**What the exercise asks**
Please print only the top portion of the entries below, ending with the line that contains "Local Abbreviation call := (call Prepared).", exactly as written.

(Collected data)
(* ===== verification/StreamCourse.v ===== *)
(** * The courses of a delivery

    Which calls a delivery makes, in which order, when the calls that end or
    undo its work do not fail: an abstract description of the ordered stream
    ([queue/ordered_stream.go]) as the sequences of calls it can make, and the
    theorem that [HandleMessage] runs through one of them. *)

From S2P Require Import Prelude Models GoStrings GoErrors Uuid Message ChainTypes Json Envelope.
From S2P Require Import Database Claims Chain TenantSteps Program Stream StreamSpec StreamThm.
Local Open Scope Z_scope.

Section courses.
Context {Prepared : Type}.
Local Abbreviation call := (call Prepared).

(** The calls that end or undo a delivery's work, when they do not fail. *)
Definition clean (c : call) : bool :=
  match projT1 c as e return answer e -> bool with
  | EComplete _ | EUnclaim _ | EUnbook _ | EAck => fun x => is_ok x
  | _ => fun _ => true
  end (projT2 c).

Context (m : Message).

(** The calls that find the invoice of the delivery: it is stored, or it is
    prepared, booked, built and committed, in this order. *)
Inductive finds : list call -> SignedInvoice -> Prop :=
| finds_stored i :
    checkStored i m = Ok i ->
    finds [Call (EStored m) (Ok (Some i))] i
| finds_built p b i :
    checkBuilt i m b = None ->
    finds [Call (EStored m) (Ok None); Call (EPrepare m) (Ok p); Call (EBook m) (Ok b);
           Call (EBuild p b) (Ok i); Call (ECommit b i) (Ok tt)] i.

(** The calls up to the first failure, and its error. A failure between the
    booking and the end of the commit is followed by the release of the
    booking, and by nothing else. *)
Inductive fails : list call -> error -> Prop :=
| fails_stored e : fails [Call (EStored m) (Err e)] e
| fails_stored_check i e :
    checkStored i m = Err e -> fails [Call (EStored m) (Ok (Some i))] e
| fails_prepare e :
    fails [Call (EStored m) (Ok None); Call (EPrepare m) (Err e)] e
| fails_book p e :
    fails [Call (EStored m) (Ok None); Call (EPrepare m) (Ok p); Call (EBook m) (Err e)] e
| fails_build p b e :
    fails [Call (EStored m) (Ok None); Call (EPrepare m) (Ok p); Call (EBook m) (Ok b);
           Call (EBuild p b) (Err e); Call (EUnbook b) (Ok tt)] e
| fails_built_check p b i e :
    checkBuilt i m b = Some e ->
    fails [Call (EStored m) (Ok None); Call (EPrepare m) (Ok p); Call (EBook m) (Ok b);
           Call (EBuild p b) (Ok i); Call (EUnbook b) (Ok tt)] e
| fails_commit p b i e :
    checkBuilt i m b = None ->
    fails [Call (EStored m) (Ok None); Call (EPrepare m) (Ok p); Call (EBook m) (Ok b);
           Call (EBuild p b) (Ok i); Call (ECommit b i) (Err e); Call (EUnbook b) (Ok tt)] e
| fails_submit h i o e :
    finds h i -> si_Outcome i = "" -> errors_is ErrOutcomeAmbiguous e = false ->
    fails (h ++ [Call (ESubmit i) (o, Some e)]) e
| fails_record h i o err e :
    finds h i -> si_Outcome i = "" -> submit_failure err = None ->
    fails (h ++ [Call (ESubmit i) (o, err); Call (ERecord i o) (Err e)]) e.

(** A request that is over is completed and acknowledged; any other failure
    gives the claim back. *)
Definition over : list call := [Call (EComplete m) (Ok tt); Call EAck (Ok tt)].
Definition undone (e : error) : list call :=
  if errors_is ErrRejectedInput e then over else [Call (EUnclaim m) (Ok tt)].

(** What a delivery does under the claim it has won. *)
Inductive works : option error -> list call -> Prop :=
| works_failed h e : fails h e -> works (Some e) (h ++ undone e)
| works_answered h i : finds h i -> si_Outcome i <> "" -> works None (h ++ over)
| works_sent h i o err :
    finds h i -> si_Outcome i = "" -> submit_failure err = None ->
    works (if String.eqb (oc_State o) OutcomeRejected then Some (rejected_error m o) else err)
      (h ++ [Call (ESubmit i) (o, err); Call (ERecord i o) (Ok tt)] ++ over).

(** What a delivery does under the partition lock. *)
Inductive decides : option error -> list call -> Prop :=
| decides_failed e : decides (Some e) [Call (EClaim m) (Err e)]
| decides_duplicate :
    decides None [Call (EClaim m) (Ok ClaimDuplicate); Call EAck (Ok tt)]
| decides_conflict :
    decides (Some (Wrap "" (Sentinel ErrFingerprintConflict) (": bill_request_id " +:+ BillRequestID m)))
      [Call (EClaim m) (Ok ClaimConflict); Call EAck (Ok tt)]
| decides_in_flight :
    decides (Some (Sentinel ErrClaimInFlight)) [Call (EClaim m) (Ok ClaimInFlight)]
| decides_process r h :
    works r h -> decides r (Call (EClaim m) (Ok ClaimProcess) :: h).

Local Abbreviation cleanly h := (forallb clean h = true).

Lemma unclean {A} (p : prog Prepared A) h a h' :
  runs p h a h' -> forallb clean h = false -> cleanly h' -> False.
Proof. intros (t & -> & _)%runs_shift Hc. rewrite forallb_app. by rewrite Hc. Qed.

Lemma from_start {A} (p : prog Prepared A) h0 a h :
  runs p h0 a h -> cleanly h -> exists t, h = h0 ++ t /\ runs p [] a t /\ cleanly t.
Proof.
  intros (t & -> & Ht)%runs_shift Hc. rewrite forallb_app in Hc.
  apply andb_true_iff in Hc as [_ Hc]. by exists t.
Qed.

(** Takes a run apart, call by call; an unclean answer ends it. *)
Ltac next H := apply runs_inv in H; cbn -[clean] in H; destruct H as [? H].
Ltac over H := apply runs_inv in H as [-> ->].
Ltac soil H := exfalso; eapply unclean; [exact H|reflexivity|done].

Lemma fail_course h0 e r h :
  runs (fail m e) h0 r h -> cleanly h -> r = Some e /\ h = h0 ++ undone e.
Proof.
  intros H Hh. destruct (from_start _ _ _ _ H Hh) as (t & -> & H1 & Hc); clear H; rename H1 into H.
  unfold fail, failed, undone in *. destruct (errors_is ErrRejectedInput e).
  - next H. destruct x as [[]|]; [|soil H]. next H. destruct x as [[]|]; [|soil H]. by over H.
  - next H. destruct x as [[]|]; [|soil H]. by over H.
Qed.

Lemma finish_course h0 res r h :
  runs (finish m res) h0 r h -> cleanly h -> r = res /\ h = h0 ++ over.
Proof.
  intros H Hh. destruct (from_start _ _ _ _ H Hh) as (t & -> & H1 & Hc); clear H; rename H1 into H.
  unfold finish in H. next H. destruct x as [[]|]; [|soil H].
  next H. destruct x as [[]|]; [|soil H]. by over H.
Qed.

Lemma released_course b e h0 r h :
  runs (released b e) h0 r h -> cleanly h -> r = Err e /\ h = h0 ++ [Call (EUnbook b) (Ok tt)].
Proof.
  intros H Hh. destruct (from_start _ _ _ _ H Hh) as (t & -> & H1 & Hc); clear H; rename H1 into H.
  unfold released, release in H. next H. destruct x as [[]|]; [|soil H]. by over H.
Qed.

Lemma invoiceFor_course r h :
  runs (invoiceFor m) [] r h -> cleanly h ->
  match r with Ok i => finds h i | Err e => fails h e end.
Proof.
  intros H Hc. unfold invoiceFor in H. next H. destruct x as [[i|]|e]; [| |over H; constructor].
  { over H. destruct (checkStored i m) as [i'|e] eqn:Hi; [|by constructor].
    pose proof (checkStored_Ok _ _ _ Hi) as ->. by constructor. }
  next H. destruct x as [p|e]; [|over H; constructor].
  next H. destruct x as [b|e]; [|over H; constructor].
  next H. destruct x as [i|e].
  2:{ apply released_course in H as [-> ->]; [|done]. constructor. }
  destruct (checkBuilt i m b) as [e|] eqn:Hi.
  { apply released_course in H as [-> ->]; [|done]. by constructor. }
  next H. destruct x as [[]|e]; [over H; by constructor|].
  apply released_course in H as [-> ->]; [|done]. by constructor.
Qed.

Lemma process_course r h : runs (process m) [] r h -> cleanly h -> works r h.
Proof.
  intros H Hc. unfold process in H. apply runs_bind in H as (found & h1 & h2 & -> & H1 & H).
  rewrite forallb_app in Hc. apply andb_true_iff in Hc as [Hc1 Hc2].
  pose proof (invoiceFor_course _ _ H1 Hc1) as Hf. destruct found as [i|e].
  2:{ destruct (fail_course _ _ _ _ H Hc2) as [-> ->]. by constructor. }
  destruct (String.eqb_spec (si_Outcome i) "") as [Ho|Ho]; cbn -[fail finish] in H.
  2:{ destruct (finish_course _ _ _ _ H Hc2) as [-> ->]. by econstructor. }
  next H. destruct x as [o err]. destruct (submit_failure err) as [e|] eqn:He.
  { destruct (fail_course _ _ _ _ H Hc2) as [-> ->]. rewrite app_assoc. constructor.
    unfold submit_failure in He. destruct err as [e'|]; [|done].
    destruct (errors_is ErrOutcomeAmbiguous e') eqn:Ha; simplify_eq. by eapply fails_submit. }
  next H. destruct x as [[]|e].
  - destruct (finish_course _ _ _ _ H Hc2) as [-> ->]. by apply works_sent.
  - destruct (fail_course _ _ _ _ H Hc2) as [-> ->]. rewrite app_assoc. constructor.
    by eapply fails_record.
Qed.

Lemma handle_locked_course h0 r h : runs (handle_locked m) h0 r h -> cleanly h ->
  exists t, h = h0 ++ t /\ decides r t.
Proof.
  intros H Hh. destruct (from_start _ _ _ _ H Hh) as (t & -> & H1 & Hc); clear H; rename H1 into H.
  exists t. split; [done|]. unfold handle_locked in H. next H. destruct x as [[]|e].
  - destruct (from_start _ _ _ _ H Hc) as (t1 & -> & H1 & Hc1).
    apply decides_process. exact (process_course _ _ H1 Hc1).
  - next H. destruct x as [[]|]; [|soil H]. over H. constructor.
  - next H. destruct x as [[]|]; [|soil H]. over H. constructor.
  - over H. constructor.
  - over H. constructor.
Qed.

Lemma HandleMessage_course r h :
  valid_message m -> runs (HandleMessage m true) [] r h -> cleanly h ->
  exists t, decides r t
    /\ h = [Call (ELock (PartitionKey m)) tt] ++ t ++ [Call (EUnlock (PartitionKey m)) tt].
Proof.
  intros Hv H Hc. unfold HandleMessage in H. rewrite (proj2 (Message_Validate_None m) Hv) in H.
  apply runs_inv in H. cbn -[handle_locked pbind] in H. destruct H as [[] H].
  apply runs_bind in H as (r' & h1 & h2 & -> & H1 & H).
  rewrite forallb_app in Hc. apply andb_true_iff in Hc as [Hc1 _].
  destruct (handle_locked_course _ _ _ H1 Hc1) as (t & -> & Ht). exists t.
  next H. destruct x. over H. by rewrite <- !app_assoc.
Qed.

Lemma exec_clean {A} (o : oracle) (p : prog Prepared A) h :
  (forall h e, clean (Call e (o h e)) = true) -> cleanly h -> cleanly (exec o p h).2.
Proof.
  intros Ho. revert h. induction p as [a|e k IH]; intros h Hh; cbn -[clean]; [done|].
  apply IH. rewrite forallb_app, Hh. cbn -[clean]. by rewrite Ho.
Qed.
End courses.

(** ** Every delivery takes one of the courses *)

(** C24: Handling a valid message always comes to an end, and takes one of the described courses,
    whatever the claim store, the chain, the pipeline and ZATCA answer, as long as completing and
    releasing a claim, releasing a booking and acknowledging do not fail. Under the lock a
    duplicate or conflicting request is acknowledged and nothing else; one in flight, or whose
    claim failed, is left; and a won one goes through Stored, Prepare, Book, Build, Commit, Submit
    and Record in this order and each at most once, from the stored invoice on when there is one,
    and not past an answer that is already recorded. The first failure ends it: a booking that was
    not committed is released, then the claim is released, or completed and acknowledged when the
    input was rejected; without a failure the claim is completed and the delivery acknowledged.
    The result is the error of that failure, the rejection, or what Submit returned. *)
Theorem HandleMessage_courses {Prepared} m (o : oracle (Prepared := Prepared)) :
  valid_message m -> (forall h e, clean (Call e (o h e)) = true) ->
  exists r t, decides m r t
    /\ exec o (HandleMessage m true) []
       = (r, [Call (ELock (PartitionKey m)) tt] ++ t ++ [Call (EUnlock (PartitionKey m)) tt]).
Proof.
  intros Hv Ho. pose proof (exec_runs o (HandleMessage m true) []) as Hr.
  destruct (exec o (HandleMessage m true) []) as [r h] eqn:E. cbn in Hr.
  assert (Hc : forallb clean h = true).
  { change h with (r, h).2. rewrite <- E. by apply exec_clean. }
  destruct (HandleMessage_course m r h Hv Hr Hc) as (t & Ht & ->). by exists r, t.
Qed.

Lemma HandleMessage_courses_witness :
  exists r t, decides bill_envelope r t
    /\ happy_run = (r, [Call (ELock (PartitionKey bill_envelope)) tt] ++ t
                       ++ [Call (EUnlock (PartitionKey bill_envelope)) tt]).
Proof.
  apply (HandleMessage_courses bill_envelope happy); [by apply Message_Validate_None; vm_compute|].
  intros h e. by destruct e.
Defined.

(** The course of that run: twelve calls, ending with the acknowledgement. *)
Example happy_course :
  map (fun c : call unit => projT1 c) happy_run.2
  = [ELock (PartitionKey bill_envelope); EClaim bill_envelope; EStored bill_envelope;
     EPrepare bill_envelope; EBook bill_envelope; EBuild tt sample_booking;
     ECommit sample_booking sample_invoice; ESubmit sample_invoice;
     ERecord sample_invoice sample_outcome; EComplete bill_envelope; EAck;
     EUnlock (PartitionKey bill_envelope)].
Proof. vm_compute. reflexivity. Qed.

**Written answer**
(* ===== verification/StreamCourse.v ===== *)
(** * The courses of a delivery

    Which calls a delivery makes, in which order, when the calls that end or
    undo its work do not fail: an abstract description of the ordered stream
    ([queue/ordered_stream.go]) as the sequences of calls it can make, and the
    theorem that [HandleMessage] runs through one of them. *)

From S2P Require Import Prelude Models GoStrings GoErrors Uuid Message ChainTypes Json Envelope.
From S2P Require Import Database Claims Chain TenantSteps Program Stream StreamSpec StreamThm.
Local Open Scope Z_scope.

Section courses.
Context {Prepared : Type}.
Local Abbreviation call := (call Prepared).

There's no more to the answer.